Два силуэта
два силуэта в одном горчичном пиджаке
сквозь череп смотрят на меня.
левый - стройный, чистый,
пронизан робостью зелёной,
с глазами осуждённого на смерть гонца.
в них видишь крыши, пирамиды,
разрушенных империй фальшивое тепло
идейного огня.
горячий воздух матерински поднимает песчинки
и отечески бросает в земную твердь.
сидят нагие мужчины,покрытые сундуками,
ключами обвязанными,вокруг бедра.
у них нет одежды - только медь да медь.
у них нет вопроса о жизни только ответ да ответ
и взгляд их всё бродит
по извилистым глиняным проспектам,
прожаренным солнечными лучами.
чёрные девушки с корзинками цветов
медленно пролетают мимо,
задевая стены, вымощенные винными камнями.
рыбаки костлявые на прилавках
фаршируют рыб чесночными крестами.
старики спят на подушках,
набитыми гвоздями.
коричневые газеты нападают на людей
в порыве воздушного потока.
священник с мелом рисует
сыну бога или осьминога.
мужчина с носом-сливой и бутылью джина
жадно глотает каждый уродливый,
но пропитанный пьянейшей жизнью момент.
на толстых атласах восседают
рыжие толстобрюхие коты
с усами-шпагами и сантимовыми глазами,
рвя когтями континент.
вот что ты увидишь
во взгляде левого силуэта -
робкого, бледного, страдающего,
покрытого болезнью духа и ума,
с прилизанными волосами, щетиной,
неухоженным лицом,
нервной губной струной,
лобным блеском добродетельного клейма.
странный, несуразный, прозрачный и плавучий,
в кармане пиджака
бережно хранящий карту фортуны и шута.
---
правый силуэт - совсем другой:
стойкий, броский и горящий.
его взгляд подземный, тёмный,
не людской, тьму бережно хранящий.
в нём видишь ты сиреневые комнаты,
качающие люстры формами горгон,
взглядом пепелящие.
одинокий стол скрипит,
как раненая волчица.
рядом - табуретка, набитая пухом,
формой похожая на пухлого младенца.
картины с яркими узорами
сливаются полюбовно с тинистой стеной.
пятна венозно расползаются
от разлитой краски голубой.
античные статуи Ипполита и Федры
рельефнее живых людей:
смотрят друг на друга непристойно,
с каждым разом - голодней.
взгляд его всё ходит бодро по квартире
и всё хочет он найти проход.
ведь так тесно жить
в рамочках приличия
и не видеть яркий небосвод.
слева, в тёмном бедственном углу, сидит она:
тёмная, нагая, одноглазая, худая.
бёдра острые режут подушки
на золотистой шкуре овна.
глаз - луна, второй - затмение.
угольные пятки впитывают пол.
медные браслеты судорожно шумят.
живот - дыра. зубы острые скрипят.
язык кровавый, длинный, страшный,
но манящий.
она хрипит в запое, как старуха,
и вмиг учтиво, сладостно поёт,
не смотри на её глаз, темнотой кишащий!
справа - карлик, кожа цвета чернослива.
в бархатном халате плачет, плачет
и вздыхает слегонца.
рисует фалангой пальца узкие окопы,
ботинки, жующие черепа.
Гулливера, что так долго жил в его краях
и был изгнан навсегда,
окуная пальчики в мазут,
потом - в свинец,ртуть, и серу,
мешая их туда-сюда.
он пытается показать весь ужас
алхимических путей:
солнце заменили на огромный цент,
лилипутов - на гомункулов,
смысл жизни - в добычу драгоценных камней.

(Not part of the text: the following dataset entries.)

(** Lines 172-204. The fields of the installer and of the catalog creator
    are written only when nothing has failed. *)
Definition setup_finish (i : Install.t) (l : Locals.t)
    (declcfg : option DeclarativeConfig.t) : Install.t * outcome unit :=
  match (content ← setup_content declcfg;
         channel ←
           index (strings_Split (map_get (Locals.labels l) ChannelsLabel) ",") 0;
         Ok (content, channel)) with
  | Ok (content, channel) =>
      let packageName := map_get (Locals.labels l) PackageLabel in
      let o := Install.Installer i in
      let c := Install.Creator i in
      ({| Install.BundleImage := Install.BundleImage i;
          Install.Creator := {|
            IndexImageCatalogCreator.SkipTLS := IndexImageCatalogCreator.SkipTLS c;
            IndexImageCatalogCreator.SkipTLSVerify :=
              IndexImageCatalogCreator.SkipTLSVerify c;
            IndexImageCatalogCreator.UseHTTP := IndexImageCatalogCreator.UseHTTP c;
            IndexImageCatalogCreator.IndexImage :=
              IndexImageCatalogCreator.IndexImage c;
            IndexImageCatalogCreator.BundleAddMode :=
              IndexImageCatalogCreator.BundleAddMode c;
            IndexImageCatalogCreator.PackageName := packageName;
            IndexImageCatalogCreator.BundleImage := Install.BundleImage i;
            IndexImageCatalogCreator.FBCcontent := content;
            IndexImageCatalogCreator.FBCdir := Locals.directoryName l;
            IndexImageCatalogCreator.FBCfile := Locals.fileName l
          |};
          Install.Installer := {|
            OperatorInstaller.InstallMode := OperatorInstaller.InstallMode o;
            OperatorInstaller.PackageName := packageName;
            OperatorInstaller.CatalogSourceName := CatalogNameForPackage packageName;
            OperatorInstaller.StartingCSV := ClusterServiceVersion.Name (Locals.csv l);
            OperatorInstaller.SupportedInstallModes :=
              GetSupportedInstallModes
                (ClusterServiceVersion.InstallModes (Locals.csv l));
            OperatorInstaller.Channel := channel
          |};
          Install.cfg := Install.cfg i |},
       Ok tt)
  | Err err => (i, Err err)
  | Panic p => (i, Panic p)
  end.
Definition sql_Rows_methods : list method :=
  [ Method "Close"         sig_error;
    Method "Columns"       (Sig [] None [TSlice t_string; t_error]);
    Method "Err"           sig_error;
    Method "Next"          (Sig [] None [TBuiltin "bool"]);
    Method "NextResultSet" (Sig [] None [TBuiltin "bool"]);
    Method "Scan"          (sql_bare_args [t_error]) ].

Definition std_methods (t : ty) : list method :=
  match t with
  | TPtr (TImported pkg name) =>
      if String.eqb pkg pkg_sql then
        if String.eqb name "DB" then sql_DB_methods
        else if String.eqb name "Stmt" then sql_Stmt_methods
        else if String.eqb name "Tx" then sql_Tx_methods
        else if String.eqb name "Row" then sql_Row_methods
        else if String.eqb name "Rows" then sql_Rows_methods
        else []
      else []
  | _ => []
  end.

(** The value types the package is said to re-export. *)
Definition reexported : list string :=
  [ "TxOptions"; "Row"; "Rows"; "IsolationLevel"; "Result"; "NamedArg";
    "NullBool"; "NullFloat64"; "NullInt32"; "NullInt64"; "NullString";
    "NullTime"; "Out"; "RawBytes"; "DBStats" ].

(** The concrete wrapper types of the package: each declared struct and the
    pointer to it. *)
Definition wrapper_types : list ty :=
  flat_map (fun s => [TLocal (fst s); TPtr (TLocal (fst s))]) structs.

(** [has_suffix suffix s]: the string [s] ends in [suffix]. *)
Definition has_suffix (suffix s : string) : bool :=
  let n := String.length s in
  let k := String.length suffix in
  Nat.leb k n && String.eqb (substring (n - k) k s) suffix.

(** The interface methods that the package documentation (lines 1-3) is
    about: those of the handle interfaces, [Scanner] apart. *)
Definition handle_interfaces : list (string * list method) :=
  filter (fun i => negb (String.eqb (fst i) "Scanner")) interfaces.

(** The single methods that the wrappers take from their embedded handle. *)
Definition m_Driver : method :=
  Method "Driver" (Sig [] None [TImported pkg_driver "Driver"]).
Definition m_Close : method := Method "Close" sig_error.
Definition m_Commit : method := Method "Commit" sig_error.
Definition m_Rollback : method := Method "Rollback" sig_error.
Definition m_StdConn : method :=
  Method "StdConn" (Sig [] None [TPtr (TImported pkg_sql "Conn")]).

End Decls.

(* ================================================================== *)
(** * Dynamic layer: the wrapper methods *)
(* ================================================================== *)

Module Wrappers.

(** ** Effects

    A Go call runs against the state of the outside world (the database,
    the pool, the driver) and either returns a value in a new state or
    panics. *)
Inductive outcome (W A : Type) : Type :=
| Returns (a : A) (w : W)
| Panics.
Arguments Returns {W A} a w.
Arguments Panics {W A}.

Definition M (W A : Type) : Type := W -> outcome W A.

Definition ret {W A : Type} (a : A) : M W A := fun w => Returns a w.

Definition bind {W A B : Type} (m : M W A) (k : A -> M W B) : M W B :=
  fun w => match m w with
           | Returns a w' => k a w'
           | Panics => Panics
           end.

под силуэтом пол, как шахматное поле.
всё он знает:
смерть - G9, жизнь - D3.
иди напролом, как ладья,
живи свободой королей.
всегда он знал,
что лучше в жизни быть конём:
прыгать эгоистично голым сквозь людей,
быть не таким, как все быть немножечко кривей
вот что ты увидишь
во взгляде правого силуэта -
гордого, эгоистичного,
покрытого страстями
и ртом, скованным цепями.
с львиной шевелюрой,
гладким, острым подбородком,
лукавой улыбкой,
что сочится струйкой из лица.
жгучий, твёрдый, бесноватый,
в кармане небрежно хранящий
карту дьявола в оковах
и жрицы, приносящей в жертву юного осла.